WHAT IS BEING ASKED
All that is asked is a faithful reproduction of the entries.

GIVEN RECORDS

(* ===== verification/SyscallDelivery.v ===== *)
(** * The system-call tasks and the broker

    The tasks of syscall.rs with the broker that answers their posts, as in [Delivery.v]. *)

From S2P Require Import Prelude RustStd Traffic SyscallRecorder Delivery.
From S2P Require Broker.

(** [json!(SyscallData { .. })] as the broker reads it. *)
Definition wire_syscalls (d : SyscallData) : Broker.PodInputSyscalls :=
  {| Broker.pin_pod_name := sd_pod_name d; Broker.pin_pod_namespace := sd_pod_namespace d;
     Broker.pin_syscalls := sd_syscalls d; Broker.pin_arch := sd_arch d;
     Broker.pin_time_stamp := sd_time_stamp d |}.

Section SyscallDelivery.
Context `{SyscallCache}.
Variable get_name_by_arch : Z → option string.
Variable ARCH : string.

Record syscall_delivery : Type := SyscallDeliveryState {
  rec_tasks : recorder;
  pod_syscalls : Broker.syscalls_table
}.

Inductive syscall_delivery_event : Type :=
| SyscallSeen (event : Z * Z)
| PodSeen (inode_num : Z) (pod_inspect : PodInspect)
| PassBegins (utc_now : string → Z)
| PassPosted (a : answer)
| OtherSyscalls (batch : list Broker.PodInputSyscalls).

(** The table after a post, when the broker accepts it. *)
Definition post_syscalls (batch : list SyscallData) (tbl : Broker.syscalls_table) :
    option Broker.syscalls_table :=
  Broker.create_pod_syscalls (wire_syscalls <$> batch) tbl.

Definition deliver_syscall_event (e : syscall_delivery_event) (y : syscall_delivery) :
    syscall_delivery :=
  let step e := record get_name_by_arch ARCH e (rec_tasks y) in
  match e with
  | SyscallSeen event => {| rec_tasks := step (SyscallReceived event); pod_syscalls := pod_syscalls y |}
  | PodSeen i pod => {| rec_tasks := step (RecorderPodFound i pod); pod_syscalls := pod_syscalls y |}
  | PassBegins utc_now => {| rec_tasks := step (PassStarts utc_now); pod_syscalls := pod_syscalls y |}
  | PassPosted a =>
      match posting (rec_tasks y), a with
      | Some (batch, _), Reached answered =>
          match post_syscalls batch (pod_syscalls y) with
          | Some tbl => {| rec_tasks := step (PassEnds answered); pod_syscalls := tbl |}
          | None => {| rec_tasks := step (PassEnds false); pod_syscalls := pod_syscalls y |}
          end
      | _, _ => {| rec_tasks := step (PassEnds false); pod_syscalls := pod_syscalls y |}
      end
  | OtherSyscalls batch =>
      match Broker.create_pod_syscalls batch (pod_syscalls y) with
      | Some tbl => {| rec_tasks := rec_tasks y; pod_syscalls := tbl |}
      | None => y
      end
  end.

Definition deliver_syscall_events (es : list syscall_delivery_event) (y : syscall_delivery) :
    syscall_delivery :=
  foldl (λ y e, deliver_syscall_event e y) y es.

Definition new_syscall_delivery (cm : gmap Z PodInspect) (tbl : Broker.syscalls_table) :
    syscall_delivery :=
  {| rec_tasks := new_recorder cm; pod_syscalls := tbl |}.

End SyscallDelivery.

WRITTEN ANSWER
(* ===== verification/SyscallDelivery.v ===== *)
(** * The system-call tasks and the broker

    The tasks of syscall.rs with the broker that answers their posts, as in [Delivery.v]. *)

From S2P Require Import Prelude RustStd Traffic SyscallRecorder Delivery.
From S2P Require Broker.

(** [json!(SyscallData { .. })] as the broker reads it. *)
Definition wire_syscalls (d : SyscallData) : Broker.PodInputSyscalls :=
  {| Broker.pin_pod_name := sd_pod_name d; Broker.pin_pod_namespace := sd_pod_namespace d;
     Broker.pin_syscalls := sd_syscalls d; Broker.pin_arch := sd_arch d;
     Broker.pin_time_stamp := sd_time_stamp d |}.

Section SyscallDelivery.
Context `{SyscallCache}.
Variable get_name_by_arch : Z → option string.
Variable ARCH : string.

Record syscall_delivery : Type := SyscallDeliveryState {
  rec_tasks : recorder;
  pod_syscalls : Broker.syscalls_table
}.

Inductive syscall_delivery_event : Type :=
| SyscallSeen (event : Z * Z)
| PodSeen (inode_num : Z) (pod_inspect : PodInspect)
| PassBegins (utc_now : string → Z)
| PassPosted (a : answer)
| OtherSyscalls (batch : list Broker.PodInputSyscalls).

(** The table after a post, when the broker accepts it. *)
Definition post_syscalls (batch : list SyscallData) (tbl : Broker.syscalls_table) :
    option Broker.syscalls_table :=
  Broker.create_pod_syscalls (wire_syscalls <$> batch) tbl.

Definition deliver_syscall_event (e : syscall_delivery_event) (y : syscall_delivery) :
    syscall_delivery :=
  let step e := record get_name_by_arch ARCH e (rec_tasks y) in
  match e with
  | SyscallSeen event => {| rec_tasks := step (SyscallReceived event); pod_syscalls := pod_syscalls y |}
  | PodSeen i pod => {| rec_tasks := step (RecorderPodFound i pod); pod_syscalls := pod_syscalls y |}
  | PassBegins utc_now => {| rec_tasks := step (PassStarts utc_now); pod_syscalls := pod_syscalls y |}
  | PassPosted a =>
      match posting (rec_tasks y), a with
      | Some (batch, _), Reached answered =>
          match post_syscalls batch (pod_syscalls y) with
          | Some tbl => {| rec_tasks := step (PassEnds answered); pod_syscalls := tbl |}
          | None => {| rec_tasks := step (PassEnds false); pod_syscalls := pod_syscalls y |}
          end
      | _, _ => {| rec_tasks := step (PassEnds false); pod_syscalls := pod_syscalls y |}
      end
  | OtherSyscalls batch =>
      match Broker.create_pod_syscalls batch (pod_syscalls y) with
      | Some tbl => {| rec_tasks := rec_tasks y; pod_syscalls := tbl |}
      | None => y
      end
  end.

Definition deliver_syscall_events (es : list syscall_delivery_event) (y : syscall_delivery) :
    syscall_delivery :=
  foldl (λ y e, deliver_syscall_event e y) y es.

Definition new_syscall_delivery (cm : gmap Z PodInspect) (tbl : Broker.syscalls_table) :
    syscall_delivery :=
  {| rec_tasks := new_recorder cm; pod_syscalls := tbl |}.

End SyscallDelivery.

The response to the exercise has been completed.